## DATA FOR ANALYSIS

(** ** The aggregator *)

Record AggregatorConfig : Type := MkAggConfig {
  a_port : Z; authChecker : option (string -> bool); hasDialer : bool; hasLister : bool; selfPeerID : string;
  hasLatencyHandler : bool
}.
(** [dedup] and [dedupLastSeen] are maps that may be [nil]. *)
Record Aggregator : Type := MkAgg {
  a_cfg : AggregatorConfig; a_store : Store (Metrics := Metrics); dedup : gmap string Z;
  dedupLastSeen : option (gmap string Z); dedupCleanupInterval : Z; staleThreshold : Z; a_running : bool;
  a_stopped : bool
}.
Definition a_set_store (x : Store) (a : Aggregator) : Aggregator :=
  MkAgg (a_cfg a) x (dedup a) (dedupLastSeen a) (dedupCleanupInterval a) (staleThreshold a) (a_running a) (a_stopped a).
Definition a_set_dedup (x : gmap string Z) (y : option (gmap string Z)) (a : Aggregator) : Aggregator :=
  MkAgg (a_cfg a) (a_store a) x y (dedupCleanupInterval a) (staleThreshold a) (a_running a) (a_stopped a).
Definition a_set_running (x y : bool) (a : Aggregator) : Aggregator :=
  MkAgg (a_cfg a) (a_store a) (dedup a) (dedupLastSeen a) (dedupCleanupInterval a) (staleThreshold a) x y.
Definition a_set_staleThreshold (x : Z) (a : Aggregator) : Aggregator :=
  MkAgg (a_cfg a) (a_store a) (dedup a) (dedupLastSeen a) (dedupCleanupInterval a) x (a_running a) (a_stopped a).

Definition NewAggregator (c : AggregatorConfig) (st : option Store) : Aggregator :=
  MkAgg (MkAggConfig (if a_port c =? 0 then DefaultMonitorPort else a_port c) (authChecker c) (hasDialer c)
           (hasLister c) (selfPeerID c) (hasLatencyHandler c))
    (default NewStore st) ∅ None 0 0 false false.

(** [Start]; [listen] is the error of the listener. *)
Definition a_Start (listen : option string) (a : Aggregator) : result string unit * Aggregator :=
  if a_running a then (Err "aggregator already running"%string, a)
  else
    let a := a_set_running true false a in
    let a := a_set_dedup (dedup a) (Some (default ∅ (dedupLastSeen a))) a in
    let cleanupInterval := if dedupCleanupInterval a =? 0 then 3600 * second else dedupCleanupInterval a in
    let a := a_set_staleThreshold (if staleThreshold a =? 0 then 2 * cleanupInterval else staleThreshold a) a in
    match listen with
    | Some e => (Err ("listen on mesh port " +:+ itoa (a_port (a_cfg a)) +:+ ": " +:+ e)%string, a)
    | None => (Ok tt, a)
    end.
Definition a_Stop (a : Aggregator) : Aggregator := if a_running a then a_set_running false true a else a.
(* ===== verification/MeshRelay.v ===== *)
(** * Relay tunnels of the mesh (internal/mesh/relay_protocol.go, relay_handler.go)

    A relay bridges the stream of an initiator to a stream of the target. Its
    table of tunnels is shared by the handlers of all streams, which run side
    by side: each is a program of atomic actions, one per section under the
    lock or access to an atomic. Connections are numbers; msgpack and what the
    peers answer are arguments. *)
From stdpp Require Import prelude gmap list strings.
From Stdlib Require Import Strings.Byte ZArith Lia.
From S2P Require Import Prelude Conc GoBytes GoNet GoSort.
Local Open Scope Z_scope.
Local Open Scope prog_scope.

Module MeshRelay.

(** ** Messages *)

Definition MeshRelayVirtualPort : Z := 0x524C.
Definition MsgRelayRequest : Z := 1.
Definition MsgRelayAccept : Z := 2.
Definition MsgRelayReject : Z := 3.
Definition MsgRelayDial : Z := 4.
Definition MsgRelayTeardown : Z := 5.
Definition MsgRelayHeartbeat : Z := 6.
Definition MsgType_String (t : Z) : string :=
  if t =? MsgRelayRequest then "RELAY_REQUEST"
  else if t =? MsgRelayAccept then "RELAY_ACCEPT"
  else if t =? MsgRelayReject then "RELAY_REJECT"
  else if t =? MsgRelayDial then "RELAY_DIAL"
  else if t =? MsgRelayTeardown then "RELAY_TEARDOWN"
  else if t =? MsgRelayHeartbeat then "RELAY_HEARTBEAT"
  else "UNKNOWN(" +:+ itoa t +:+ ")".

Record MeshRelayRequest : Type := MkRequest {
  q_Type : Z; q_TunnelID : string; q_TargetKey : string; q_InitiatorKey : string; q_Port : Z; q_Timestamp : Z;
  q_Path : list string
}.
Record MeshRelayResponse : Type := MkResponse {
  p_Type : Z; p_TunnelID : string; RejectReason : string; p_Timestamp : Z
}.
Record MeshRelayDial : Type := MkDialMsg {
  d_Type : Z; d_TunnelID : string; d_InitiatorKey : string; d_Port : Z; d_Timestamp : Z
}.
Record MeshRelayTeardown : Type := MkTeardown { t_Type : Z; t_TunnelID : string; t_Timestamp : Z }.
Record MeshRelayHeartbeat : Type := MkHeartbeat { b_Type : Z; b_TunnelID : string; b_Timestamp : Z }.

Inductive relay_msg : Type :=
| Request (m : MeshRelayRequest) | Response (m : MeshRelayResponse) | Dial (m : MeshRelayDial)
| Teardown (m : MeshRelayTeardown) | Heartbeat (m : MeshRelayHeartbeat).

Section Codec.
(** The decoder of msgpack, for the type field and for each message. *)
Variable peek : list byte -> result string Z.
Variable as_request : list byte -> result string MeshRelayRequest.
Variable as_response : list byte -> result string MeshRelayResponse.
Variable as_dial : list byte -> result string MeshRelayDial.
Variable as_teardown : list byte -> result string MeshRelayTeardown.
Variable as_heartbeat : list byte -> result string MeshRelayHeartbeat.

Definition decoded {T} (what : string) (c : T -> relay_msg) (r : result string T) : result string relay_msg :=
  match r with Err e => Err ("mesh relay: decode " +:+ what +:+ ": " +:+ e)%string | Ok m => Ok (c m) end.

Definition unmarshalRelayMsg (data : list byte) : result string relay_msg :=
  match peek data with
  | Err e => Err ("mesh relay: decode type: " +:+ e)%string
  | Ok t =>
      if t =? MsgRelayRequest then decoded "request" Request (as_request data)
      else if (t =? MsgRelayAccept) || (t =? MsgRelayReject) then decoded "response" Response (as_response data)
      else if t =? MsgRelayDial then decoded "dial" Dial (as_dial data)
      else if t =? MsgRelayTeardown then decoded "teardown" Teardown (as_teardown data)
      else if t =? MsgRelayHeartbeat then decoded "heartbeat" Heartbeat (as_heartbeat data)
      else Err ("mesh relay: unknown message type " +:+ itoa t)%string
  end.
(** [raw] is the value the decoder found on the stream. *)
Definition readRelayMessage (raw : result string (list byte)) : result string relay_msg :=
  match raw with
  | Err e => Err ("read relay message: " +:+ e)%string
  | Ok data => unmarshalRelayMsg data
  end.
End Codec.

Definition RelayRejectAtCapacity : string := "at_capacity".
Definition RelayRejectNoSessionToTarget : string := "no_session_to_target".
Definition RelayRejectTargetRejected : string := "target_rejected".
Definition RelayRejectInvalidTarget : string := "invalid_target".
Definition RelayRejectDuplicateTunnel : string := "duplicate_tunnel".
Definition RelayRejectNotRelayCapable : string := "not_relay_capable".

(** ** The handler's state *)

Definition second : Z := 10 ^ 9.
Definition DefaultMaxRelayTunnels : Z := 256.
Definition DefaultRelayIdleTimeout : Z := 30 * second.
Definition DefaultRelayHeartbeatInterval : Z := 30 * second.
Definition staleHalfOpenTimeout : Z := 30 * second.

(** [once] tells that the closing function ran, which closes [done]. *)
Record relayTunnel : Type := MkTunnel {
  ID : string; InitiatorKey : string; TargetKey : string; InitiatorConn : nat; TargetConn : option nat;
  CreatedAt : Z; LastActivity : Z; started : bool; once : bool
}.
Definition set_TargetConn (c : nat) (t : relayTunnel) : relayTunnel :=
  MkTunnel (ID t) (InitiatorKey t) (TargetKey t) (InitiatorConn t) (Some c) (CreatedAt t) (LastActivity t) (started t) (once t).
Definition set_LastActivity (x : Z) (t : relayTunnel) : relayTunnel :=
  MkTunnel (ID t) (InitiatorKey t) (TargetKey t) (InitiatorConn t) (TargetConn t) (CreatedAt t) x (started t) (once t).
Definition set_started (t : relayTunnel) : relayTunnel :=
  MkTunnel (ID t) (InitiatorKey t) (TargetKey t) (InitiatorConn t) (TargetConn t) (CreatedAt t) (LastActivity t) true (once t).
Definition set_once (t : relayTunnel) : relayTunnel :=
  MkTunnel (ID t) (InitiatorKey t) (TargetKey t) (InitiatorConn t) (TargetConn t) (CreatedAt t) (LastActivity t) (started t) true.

## WHAT YOU SHOULD DO
What should be returned is the run of lines from the first line of the material through the line containing "MkAgg (a_cfg a) x", exact and inclusive, and nothing else.

## EXERCISE SOLUTION
(** ** The aggregator *)

Record AggregatorConfig : Type := MkAggConfig {
  a_port : Z; authChecker : option (string -> bool); hasDialer : bool; hasLister : bool; selfPeerID : string;
  hasLatencyHandler : bool
}.
(** [dedup] and [dedupLastSeen] are maps that may be [nil]. *)
Record Aggregator : Type := MkAgg {
  a_cfg : AggregatorConfig; a_store : Store (Metrics := Metrics); dedup : gmap string Z;
  dedupLastSeen : option (gmap string Z); dedupCleanupInterval : Z; staleThreshold : Z; a_running : bool;
  a_stopped : bool
}.
Definition a_set_store (x : Store) (a : Aggregator) : Aggregator :=
  MkAgg (a_cfg a) x (dedup a) (dedupLastSeen a) (dedupCleanupInterval a) (staleThreshold a) (a_running a) (a_stopped a).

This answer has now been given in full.